Tugce Onur 1 2 , Alvin Lo 1 2 , Kelvin Goh 1 2 , Begona Heras 3 , Mark Schembri 1 2
  1. School of Chemistry and Molecular Biosciences, The university of Queensland, Brisbane, Queensland, Australia
  2. Australian Infectious Disease Research Centre, The University of Queensland, Brisbane, Queensland, Australia
  3. Department of Biochemistry and Genetics, La Trobe Institute for Molecular Science, La Trobe University, Melbourne, Victoria, Australia

Uropathogenic Escherichia coli (UPEC) are the main causative agent of urinary tract infections, which are one of the most common infections of humans. Roughly 175 million cases of UTI are estimated to occur annually across the globe, accounting for >1 million hospitalisations and ~$3.5 billion in medical expenditure each year in the USA alone. UPEC strains possess an array of factors which allow them to colonise a host and cause disease, including autotransporter (AT) proteins and fimbriae.  In this study, our aim was to characterise two E. coli adhesins: the YfaL AT protein and Yad fimbriae.To characterise YfaL, we first performed an in silico analysis on a collection of 185 complete E. coli genomes to assess the prevalence and sequence conservation of the yfaL gene. We found that the yfaL gene was present in 86% of the strains and based on amino acid sequence relatedness clustered in line with E. coli phylogrouping.

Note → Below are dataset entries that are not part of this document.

(** * Card auto-refill service (app.py): shallow embedding and properties

    The service keeps two process-wide balances, a card balance in USD and a
    wallet balance in ETH, and exposes two endpoints: [GET /status] and
    [POST /use-card].  This development embeds the functions of [app.py] as
    computations in a state-and-exception monad and states the properties of
    the service's specification about them.

    Numbers.  The Python code computes with [float].  A float is modelled
    by the rational number it holds ([Q]), and an arithmetic operation on
    floats by the mathematical one: [round(x, n)] rounds the exact value
    half-to-even, and the rounding error of [+], [-], [*] and [/] is left
    out.  The amount of a request is different: it is a [Decimal] of any
    precision, and [float(request.amount)] (line 244) is the double nearest
    to it, which decides the checks of [use_card]; that conversion is
    modelled bit for bit by [Py.float].  The float [inf] is modelled by
    [2 ** 1024], which compares with every double as [inf] does; the
    balances are assumed to hold doubles, and [nan] is outside the model.
    The conversions [float(..)] of lines 89 and 98 act on a gas price that
    is a whole number of wei: their rounding error is left out like that of
    the arithmetic, which matters to the range check of [to_wei] only for a
    gas price within a factor [1 + 2 ** -50] of [2 ** 256] wei.  Concrete
    inputs used below are chosen away from rounding ties.

    Strings.  Python [str] values are modelled by their UTF-8 encoding, a
    string of bytes. *)

From Stdlib Require Import ZArith QArith Qround Qabs Lqa Lia.
From Stdlib Require Import Bool List String Ascii.
Import ListNotations.

Open Scope Q_scope.

(** ** Python built-ins on numbers *)

Module Py.

(** [x < y] on numbers, as a boolean. *)
Definition ltb (x y : Q) : bool := negb (Qle_bool y x).

(** [min(a, b)]: the first argument unless the second is smaller. *)
Definition min (a b : Q) : Q := if ltb b a then b else a.

(** [max(a, b)]: the first argument unless the second is larger. *)
Definition max (a b : Q) : Q := if ltb a b then b else a.

(** Nearest integer, ties to the even neighbour. *)
Definition round_half_even (q : Q) : Z :=
  let f := Qfloor q in
  match Qcompare (q - inject_Z f) (1 # 2) with
  | Lt => f
  | Gt => (f + 1)%Z
  | Eq => if Z.even f then f else (f + 1)%Z
  end.

(** [round(x, ndigits)]. *)
Definition round (x : Q) (ndigits : nat) : Q :=
  let scale := inject_Z (10 ^ Z.of_nat ndigits) in
  inject_Z (round_half_even (x * scale)) / scale.

(** [abs(x)]. *)
Definition abs (x : Q) : Q := Qabs x.

(** [2 ** e] for an integer [e]. *)
Definition pow2 (e : Z) : Q :=
  if (0 <=? e)%Z then inject_Z (2 ^ e) else 1 # Z.to_pos (2 ^ (- e)).

(** The binary exponent of a positive number: the [e] with
    [2 ** e <= x < 2 ** (e + 1)]. *)
Definition binade (x : Q) : Z :=
  let e := (Z.log2 (Qnum x) - Z.log2 (Zpos (Qden x)))%Z in
  if negb (Qle_bool (pow2 e) x) then (e - 1)%Z else e.

(** The double nearest to a positive number, ties to the even significand
    (53 bits, exponents from -1022, subnormals below); [2 ** 1024] stands
    for [inf]. *)
Definition nearest_double (x : Q) : Q :=
  let e := Z.max (binade x) (-1022) in
  let ulp := pow2 (e - 52) in
  let r := Qred (inject_Z (round_half_even (x / ulp)) * ulp) in
  if Qle_bool (pow2 1024) r then pow2 1024 else r.

(** [float(d)] for a finite [Decimal] [d]: the nearest double. *)
Definition float (x : Q) : Q :=
  match Qcompare x 0 with
  | Eq => 0
  | Gt => nearest_double x
  | Lt => - nearest_double (- x)
  end.
Arguments float : simpl never.

End Py.

(** ** Python built-ins on strings *)

Module Str.

Open Scope string_scope.

(** The one-byte characters [str.strip] removes: U+0009 to U+000D, U+001C
    to U+001F and the space. *)
Definition is_space (c : ascii) : bool :=
  let n := nat_of_ascii c in
  ((9 <=? n) && (n <=? 13) || (28 <=? n) && (n <=? 32))%nat.

(** The two-byte characters [str.strip] removes: U+0085 and U+00A0. *)
Definition is_space2 (c1 c2 : ascii) : bool :=
  let n1 := nat_of_ascii c1 in
  let n2 := nat_of_ascii c2 in
  ((n1 =? 194) && ((n2 =? 133) || (n2 =? 160)))%nat.

(** The three-byte characters [str.strip] removes: U+1680, U+2000 to
    U+200A, U+2028, U+2029, U+202F, U+205F and U+3000. *)
Definition is_space3 (c1 c2 c3 : ascii) : bool :=
  let n1 := nat_of_ascii c1 in
  let n2 := nat_of_ascii c2 in
  let n3 := nat_of_ascii c3 in
  ((n1 =? 225) && (n2 =? 154) && (n3 =? 128)
   || (n1 =? 226) && (n2 =? 128)
      && ((128 <=? n3) && (n3 <=? 138) || (n3 =? 168) || (n3 =? 169) || (n3 =? 175))
   || (n1 =? 226) && (n2 =? 129) && (n3 =? 159)
   || (n1 =? 227) && (n2 =? 128) && (n3 =? 128))%nat.

Fixpoint lstrip (s : string) : string :=
  match s with
  | EmptyString => EmptyString
  | String c1 s1 =>
      if is_space c1 then lstrip s1
      else
        match s1 with
        | EmptyString => s
        | String c2 s2 =>
            if is_space2 c1 c2 then lstrip s2
            else
              match s2 with
              | EmptyString => s
              | String c3 s3 => if is_space3 c1 c2 c3 then lstrip s3 else s
              end
        end
  end.

Fixpoint rstrip (s : string) : string :=
  match s with
  | EmptyString => EmptyString
  | String c s' =>
      match rstrip s' with
      | EmptyString => if is_space c then EmptyString else String c EmptyString
      | String c2 EmptyString =>
          if is_space2 c c2 then EmptyString else String c (String c2 EmptyString)
      | String c2 (String c3 EmptyString) =>
          if is_space3 c c2 c3 then EmptyString
          else String c (String c2 (String c3 EmptyString))
      | r => String c r
      end
  end.

(** [s.strip()]. *)
Definition strip (s : string) : string := rstrip (lstrip s).

(** [s.split(sep)] for a one-character separator. *)
Fixpoint split (sep : ascii) (s : string) : list string :=
  match s with
  | EmptyString => [EmptyString]
  | String c s' =>
      if Ascii.eqb c sep then EmptyString :: split sep s'
      else match split sep s' with
           | [] => [String c EmptyString]
           | w :: ws => String c w :: ws
           end
  end.

(** [s.startswith(p)]. *)
Definition startswith (s p : string) : bool := String.prefix p s.

(** [s.replace(old, "")] for a non-empty [old]: the occurrences of [old]
    are removed from left to right; [skip] counts the characters of an
    occurrence still to drop. *)
Fixpoint remove_from (old : string) (skip : nat) (s : string) : string :=
  match s with
  | EmptyString => EmptyString
  | String c s' =>
      match skip with
      | S k => remove_from old k s'
      | O => if String.prefix old s
             then remove_from old (String.length old - 1) s'
             else String c (remove_from old 0 s')
      end
  end.

Definition remove (s old : string) : string := remove_from old 0 s.

Definition lower_ascii (c : ascii) : ascii :=
  let n := nat_of_ascii c in
  if ((65 <=? n) && (n <=? 90))%nat then ascii_of_nat (n + 32) else c.

(** [s.lower()] on the letters A to Z.  The other characters that
    [str.lower] changes have no ASCII letter in their lower case, except
    U+0130 and U+212A (an i and a k): none of them makes or breaks a [buy],
    a [sell] or an [eth]. *)
Fixpoint lower (s : string) : string :=
  match s with
  | EmptyString => EmptyString
  | String c s' => String (lower_ascii c) (lower s')
  end.

(** [sub in s]. *)
Fixpoint contains (sub s : string) : bool :=
  String.prefix sub s ||
  match s with
  | EmptyString => false
  | String _ s' => contains sub s'
  end.

End Str.

(** ** Exceptions and message texts

    Messages built with f-strings are kept as trees, so that the numbers a
    message names stay visible: [Fixed q n] is [q] printed with [n]
    decimals, [Repr q] is [q] printed by default, [StrExn e] is [str(e)]. *)

Inductive text : Type :=
| Lit (s : string)
| Fixed (q : Q) (decimals : nat)
| Repr (q : Q)
| Cat (a b : text)
| StrExn (e : exn)
with exn : Type :=
| HTTPException (status_code : Z) (detail : text)
| ValueError (msg : text)
| NameError (name : string)
| ZeroDivisionError
| UpstreamError (what : string).

Inductive outcome (A : Type) : Type :=
| Return (a : A)
| Raise (e : exn).
Arguments Return {A} a.
Arguments Raise {A} e.

(** ** The process state and the outside world *)

(** The two globals of [app.py], and a counter of the calls made to
    external services so far (each call may be answered differently). *)
Record World : Type := mkWorld {
  CURRENT_CARD_BALANCE : Q;
  CURRENT_ETH_BALANCE : Q;
  clock : nat
}.

(** What the external collaborators answer to the call number [n]; [None]
    is a failed call (the client library raises). *)
Record Env : Type := mkEnv {
  eth_gas_price : nat -> option Z;        (* w3.eth.gas_price, in wei *)
  latestRoundData : nat -> option Z;      (* the [answer] field of the price feed *)
  chat_complete : nat -> option string;   (* response.choices[0].message.content *)
  urandom_hex : nat -> string;            (* os.urandom(32).hex() *)
  float_of_str : string -> option Q       (* float(s); None is ValueError *)
}.

(** Computations: state passing, with the state kept when an exception is
    raised (a Python exception does not undo assignments to globals). *)
Definition M (A : Type) : Type := World -> World * outcome A.

Definition ret {A} (a : A) : M A := fun w => (w, Return a).

Definition raise {A} (e : exn) : M A := fun w => (w, Raise e).

Definition bind {A B} (m : M A) (k : A -> M B) : M B :=
  fun w =>
    match m w with
    | (w', Return a) => k a w'
    | (w', Raise e) => (w', Raise e)
    end.

(** [try: m  except Exception as e: h e]. *)
Definition try_except {A} (m : M A) (h : exn -> M A) : M A :=
  fun w =>
    match m w with
    | (w', Return a) => (w', Return a)
    | (w', Raise e) => h e w'
    end.

Notation "x <- m ;; k" := (bind m (fun x => k))
  (at level 61, m at next level, right associativity).
Notation "m ;;; k" := (bind m (fun _ => k))
  (at level 61, right associativity).

Definition get_card : M Q := fun w => (w, Return (CURRENT_CARD_BALANCE w)).
Definition get_eth : M Q := fun w => (w, Return (CURRENT_ETH_BALANCE w)).

Definition set_card (v : Q) : M unit :=
  fun w => (mkWorld v (CURRENT_ETH_BALANCE w) (clock w), Return tt).

Definition set_eth (v : Q) : M unit :=
  fun w => (mkWorld (CURRENT_CARD_BALANCE w) v (clock w), Return tt).

(** One call to an external service. *)
Definition external {A} (what : string) (answer : nat -> option A) : M A :=
  fun w =>
    let w' := mkWorld (CURRENT_CARD_BALANCE w) (CURRENT_ETH_BALANCE w) (S (clock w)) in
    match answer (clock w) with
    | Some a => (w', Return a)
    | None => (w', Raise (UpstreamError what))
    end.

(** [a / b] on floats. *)
Definition py_div (a b : Q) : M Q :=
  if Qeq_bool b 0 then raise ZeroDivisionError else ret (a / b).

(** ** Constants of the module *)

Definition CARD_MIN_THRESHOLD : Q := 100.
Definition CARD_TARGET_BALANCE : Q := 200.
Definition MINIMUM_PROFITABLE_USD : Q := 50.
Definition GAS_LIMIT : Q := 21000.
Definition PROFIT_MARGIN : Q := 105 # 100.

(** The names bound at module level in [app.py]. *)
Definition module_globals : list string :=
  [ "load_dotenv"; "FastAPI"; "staticfiles"; "Request"; "JSONResponse";
    "HTMLResponse"; "HTTPException"; "BaseModel"; "validator"; "json"; "os";
    "random"; "logging"; "Decimal"; "Mistral"; "Web3"; "app";
    "CARD_MIN_THRESHOLD"; "CARD_TARGET_BALANCE"; "MISTRAL_API_KEY";
    "INFURA_URL"; "PRICE_FEED_ADDRESS"; "MINIMUM_PROFITABLE_USD"; "GAS_LIMIT";
    "PROFIT_MARGIN"; "mistral_client"; "w3"; "CURRENT_CARD_BALANCE";
    "CURRENT_ETH_BALANCE"; "TransactionRequest"; "TradingSuggestion";
    "TransactionResult"; "get_eth_price"; "get_gas_price";
    "calculate_transaction_cost"; "calculate_minimum_profitable_amount";
    "get_ai_trading_suggestion"; "read_root"; "status"; "use_card";
    "auto_sell_eth_for_card"; "simulate_eth_sale"; "auto_topup";
    "get_card_balance"; "simulate_card_transaction"; "check_card_balance"
  ]%string.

To study the functional characteristics of the YfaL, representative yfaL variants from each major clade were cloned and expressed in an isogenic recombinant E. coli background. Phenotypic analyses revealed that some variants were able to mediate biofilm formation. To characterize E. coli Yad fimbriae, in silico analysis was performed on the E. coli complete genome collection. The yad genes were highly prevalent (74% of strains) and clustered into four major clades based on amino acid sequence. In silico analysis was performed for individual fimbrial elements including the major pilin, usher and tip adhesin. We found that the tip adhesin exhibits greater sequence variation than the major pilin and usher proteins. For functional characterization, representative yad fimbriae genes have been cloned and expressed in an isogenic recombinant E. coli background. Characterisation of the YfaL protein and Yad fimbriae is ongoing.